About this task:
All lines from the one containing "Proof. unfold accepted." down to the one containing "intros Hit Hkk'", both ends included, are to be given again exactly; omit the rest of the listing below.

Supplied entries:

(** ** Finding subsets *)
Section FindOk.
Context {A : Type} (p : V -> option A).
(** A value that is accepted. *)
Definition hit (n : node) (s : set) (a : A) : Prop := exists v, lookup s n = Some v /\ p v = Some a.
Lemma hit_cons k s n a : wf n -> hit n (k :: s) a <-> exists c, (k, c) ∈ children n /\ hit c s a.
Proof.
  intros Hn. split.
  - intros (v & Hl & Hv). apply lookup_cons in Hl as (c & Hc & Hl); [|done]. exists c. split; [done|by exists v].
  - intros (c & Hc & v & Hl & Hv). exists v. split; [|done]. apply lookup_cons; [done|]. by exists c.
Qed.
Lemma accepted_some n v : accepted p n = Some v -> hit n [] v.
Proof. unfold accepted, hit. cbn [lookup]. destruct (value_of n) as [w|]; [|done]. intros H. by exists w. Qed.
Lemma accepted_none n v : accepted p n = None -> lookup [] n = Some v -> p v = None.
Proof. unfold accepted. cbn [lookup]. intros H Hv. by rewrite Hv in H. Qed.
Lemma drop_below_ok k it : sorted it ->
  sorted (drop_below k it) /\ (forall x, x ∈ drop_below k it <-> x ∈ it /\ ~ cmp x k < 0).
Proof.
  induction it as [|y it IH]; intros Hs; cbn [drop_below]; [split; [done|]; intros x; rewrite elem_of_nil; tauto|].
  apply sorted_tail in Hs as [Hs Hy]. destruct (klt y k) eqn:E.
  - apply klt_iff in E. destruct (IH Hs) as [H1 H2]. split; [done|]. intros x. rewrite H2, elem_of_cons.
    split; [tauto|]. intros [[->|H] Hx]; [done|done].
  - split; [by apply sorted_head_in|]. intros x. split; [|tauto]. intros Hx. split; [done|].
    assert (~ cmp y k < 0) as Hn by (intros H; apply klt_iff in H; congruence).
    apply elem_of_cons in Hx as [->|Hx]; [done|]. intros H. apply Hn. by eapply cmp_trans; [apply Hy|].
Qed.

(** Elements of a set that starts with a later child, or with this one, are not dropped. *)
Lemma drop_keeps k k' it s : sorted it -> cmp k k' < 0 \/ k = k' -> sorted (k' :: s) -> k' :: s ⊆ it -> k' :: s ⊆ drop_below k it.
Proof.
  intros Hit Hkk' [Hs1 Hs2]%sorted_tail Hsub x Hx. apply drop_below_ok; [done|]. split; [by apply Hsub|]. intros Hlt.
  apply elem_of_cons in Hx as [->|Hx]; [destruct Hkk' as [H| ->]; [by apply cmp_asym in H|by apply cmp_irrefl in Hlt]|].
  specialize (Hs2 x Hx). assert (cmp k x < 0) as H by (destruct Hkk' as [H| ->]; [by eapply cmp_trans|done]). by apply cmp_asym in H.
Qed.
(** ... nor does the first element belong to the rest of a set that starts after it. *)
Lemma rest_keeps k k' s rest : cmp k k' < 0 -> sorted (k' :: s) -> k' :: s ⊆ k :: rest -> k' :: s ⊆ rest.
Proof.
  intros Hk [_ Hgt]%sorted_tail Hsub y Hy. pose proof (Hsub y Hy) as [->|?]%elem_of_cons; [|done].
  apply elem_of_cons in Hy as [->|Hy]; [by apply cmp_irrefl in Hk|]. by destruct (cmp_asym _ _ Hk (Hgt k Hy)).
Qed.
Lemma rest_subset k s rest : sorted (k :: s) -> k :: s ⊆ k :: rest -> s ⊆ rest.
Proof.
  intros [_ Hgt]%sorted_tail Hsub y Hy. pose proof (Hsub y ltac:(by right)) as [->|?]%elem_of_cons; [|done].
  by destruct (cmp_irrefl k (Hgt k Hy)).
Qed.
(** What is to be found in the children [ch] with elements of [it]. *)
Definition found (ch : list (K * node)) (it : set) (r : option A) : Prop :=
  match r with
  | Some v => exists k c s, (k, c) ∈ ch /\ k :: s ⊆ it /\ hit c s v
  | None => forall k c s v, (k, c) ∈ ch -> k :: s ⊆ it -> sorted (k :: s) -> lookup s c = Some v -> p v = None
  end.
Definition subset_found (n : node) (it : set) (r : option A) : Prop :=
  match r with
  | Some v => exists s, s ⊆ it /\ hit n s v
  | None => forall s v, s ⊆ it -> lookup s n = Some v -> p v = None
  end.
Lemma scan_ok ch : Forall (fun kc => forall it, sorted it -> subset_found kc.2 it (findSubset p kc.2 it)) ch ->
  StronglySorted (fun a b : K * node => cmp a.1 b.1 < 0) ch -> forall it, sorted it -> found ch it (scan (findSubset p) ch it).
Proof.
  induction ch as [|[k c] ch IH]; intros Hall Hch it Hit; cbn [scan]; [by intros k c s v ?%elem_of_nil|].
  apply Forall_cons_iff in Hall as [Hc Hall]. apply StronglySorted_inv in Hch as [Hch Hk]. rewrite list.Forall_forall in Hk.
  destruct (drop_below_ok k it Hit) as [Hd Hin]. specialize (IH Hall Hch).
  pose proof (fun k' s => drop_keeps k k' it s Hit) as Hkeep.
  (* no set is left when nothing is left *)
  destruct (drop_below k it) as [|x rest] eqn:E.
  { intros k' c' s v Hkc Hsub Hs _. exfalso. apply (Hkeep k' s) in Hsub; [|apply elem_of_cons in Hkc as [[= -> _]|H]; [by right|left; by apply (Hk _ H)]|done].
    specialize (Hsub k' ltac:(left)). by apply elem_of_nil in Hsub. }
  assert (Hrest : forall y, y ∈ x :: rest -> y ∈ it) by (intros y Hy; by apply Hin).
  pose proof (sorted_tail x rest Hd) as [Hr Hx].
  destruct (keq x k) eqn:Ek.
  - apply keq_iff in Ek as ->. specialize (Hc rest Hr). cbn [snd] in Hc.
    assert (Hlater : forall r, found ch rest r -> (r = None -> findSubset p c rest = None) -> found ((k, c) :: ch) it r).
    { intros [v|] Hf Hnone; cbn [found] in *.
      - destruct Hf as (k' & c' & s & H1 & H2 & H3). exists k', c', s. split_and!; [by right| |done].
        intros y Hy. apply Hrest. right. by apply H2.
      - intros k' c' s v Hkc Hsub Hs Hl. rewrite (Hnone eq_refl) in Hc. apply elem_of_cons in Hkc as [[= -> ->]|Hkc].
        + apply (Hc s v); [|done]. apply (rest_subset k); [done|]. apply Hkeep; [by right|done|done].
        + specialize (Hk _ Hkc). apply (Hf k' c' s v); [done| |done|done]. apply (rest_keeps k); [done|done|].
          apply Hkeep; [by left|done|done]. }
    destruct (findSubset p c rest) as [v|] eqn:Ec.
    + destruct Hc as (s & Hs & Hl). exists k, c, s. split_and!; [left| |done].
      intros y Hy. apply Hrest. apply elem_of_cons in Hy as [->|Hy]; [left|right; by apply Hs].
    + destruct rest as [|x' rest']; [|apply Hlater; [by apply IH|done]]. apply Hlater; [|done].
      intros k' c' s v _ Hsub. specialize (Hsub k' ltac:(left)). by apply elem_of_nil in Hsub.
  - specialize (IH (x :: rest) Hd). destruct (scan (findSubset p) ch (x :: rest)) as [v|]; cbn [found] in *.
    + destruct IH as (k' & c' & s & H1 & H2 & H3). exists k', c', s. split_and!; [by right| |done].
      intros y Hy. by apply Hrest, H2.
    + intros k' c' s v Hkc Hsub Hs Hl. apply elem_of_cons in Hkc as [[= -> ->]|Hkc].
      * exfalso. specialize (Hkeep k s ltac:(by right) Hs Hsub k ltac:(left)).
        apply elem_of_cons in Hkeep as [->|Hkx]; [by rewrite keq_refl in Ek|].
        specialize (Hx k Hkx). by apply (proj1 (Hin x) ltac:(left)) in Hx.
      * apply (IH k' c' s v); [done| |done|done]. apply Hkeep; [left; by apply (Hk _ Hkc)|done|done].
Qed.
Lemma findSubset_ok n : forall it, wf n -> sorted it -> subset_found n it (findSubset p n it).
Proof.
  induction n as [w ch IH] using node_induct. intros it Hn Hit. cbn [findSubset].
  destruct (accepted p (Node w ch)) as [v|] eqn:Ea.
  { apply accepted_some in Ea. exists []. split; [by intros x ?%elem_of_nil|done]. }
  pose proof Hn as [Hch Hall]%wf_node.
  assert (Hf : found ch it (scan (findSubset p) ch it)).
  { apply scan_ok; [|done|done]. rewrite list.Forall_forall in IH, Hall |- *. intros kc Hkc it' Hit'. by apply IH, Hit'; [|apply Hall]. }
  destruct (scan (findSubset p) ch it) as [v|]; cbn [found subset_found] in *.
  - destruct Hf as (k & c & s & H1 & H2 & H3). exists (k :: s). split; [done|]. apply hit_cons; [done|]. by exists c.
  - intros [|k s] v Hsub Hl; [by eapply accepted_none|]. pose proof (lookup_sorted _ _ _ Hn Hl) as Hs.
    apply lookup_cons in Hl as (c & Hc & Hl); [|done]. by apply (Hf k c s v).
Qed.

Solution to the exercise:
Proof. unfold accepted. cbn [lookup]. intros H Hv. by rewrite Hv in H. Qed.
Lemma drop_below_ok k it : sorted it ->
  sorted (drop_below k it) /\ (forall x, x ∈ drop_below k it <-> x ∈ it /\ ~ cmp x k < 0).
Proof.
  induction it as [|y it IH]; intros Hs; cbn [drop_below]; [split; [done|]; intros x; rewrite elem_of_nil; tauto|].
  apply sorted_tail in Hs as [Hs Hy]. destruct (klt y k) eqn:E.
  - apply klt_iff in E. destruct (IH Hs) as [H1 H2]. split; [done|]. intros x. rewrite H2, elem_of_cons.
    split; [tauto|]. intros [[->|H] Hx]; [done|done].
  - split; [by apply sorted_head_in|]. intros x. split; [|tauto]. intros Hx. split; [done|].
    assert (~ cmp y k < 0) as Hn by (intros H; apply klt_iff in H; congruence).
    apply elem_of_cons in Hx as [->|Hx]; [done|]. intros H. apply Hn. by eapply cmp_trans; [apply Hy|].
Qed.

(** Elements of a set that starts with a later child, or with this one, are not dropped. *)
Lemma drop_keeps k k' it s : sorted it -> cmp k k' < 0 \/ k = k' -> sorted (k' :: s) -> k' :: s ⊆ it -> k' :: s ⊆ drop_below k it.
Proof.
  intros Hit Hkk' [Hs1 Hs2]%sorted_tail Hsub x Hx. apply drop_below_ok; [done|]. split; [by apply Hsub|]. intros Hlt.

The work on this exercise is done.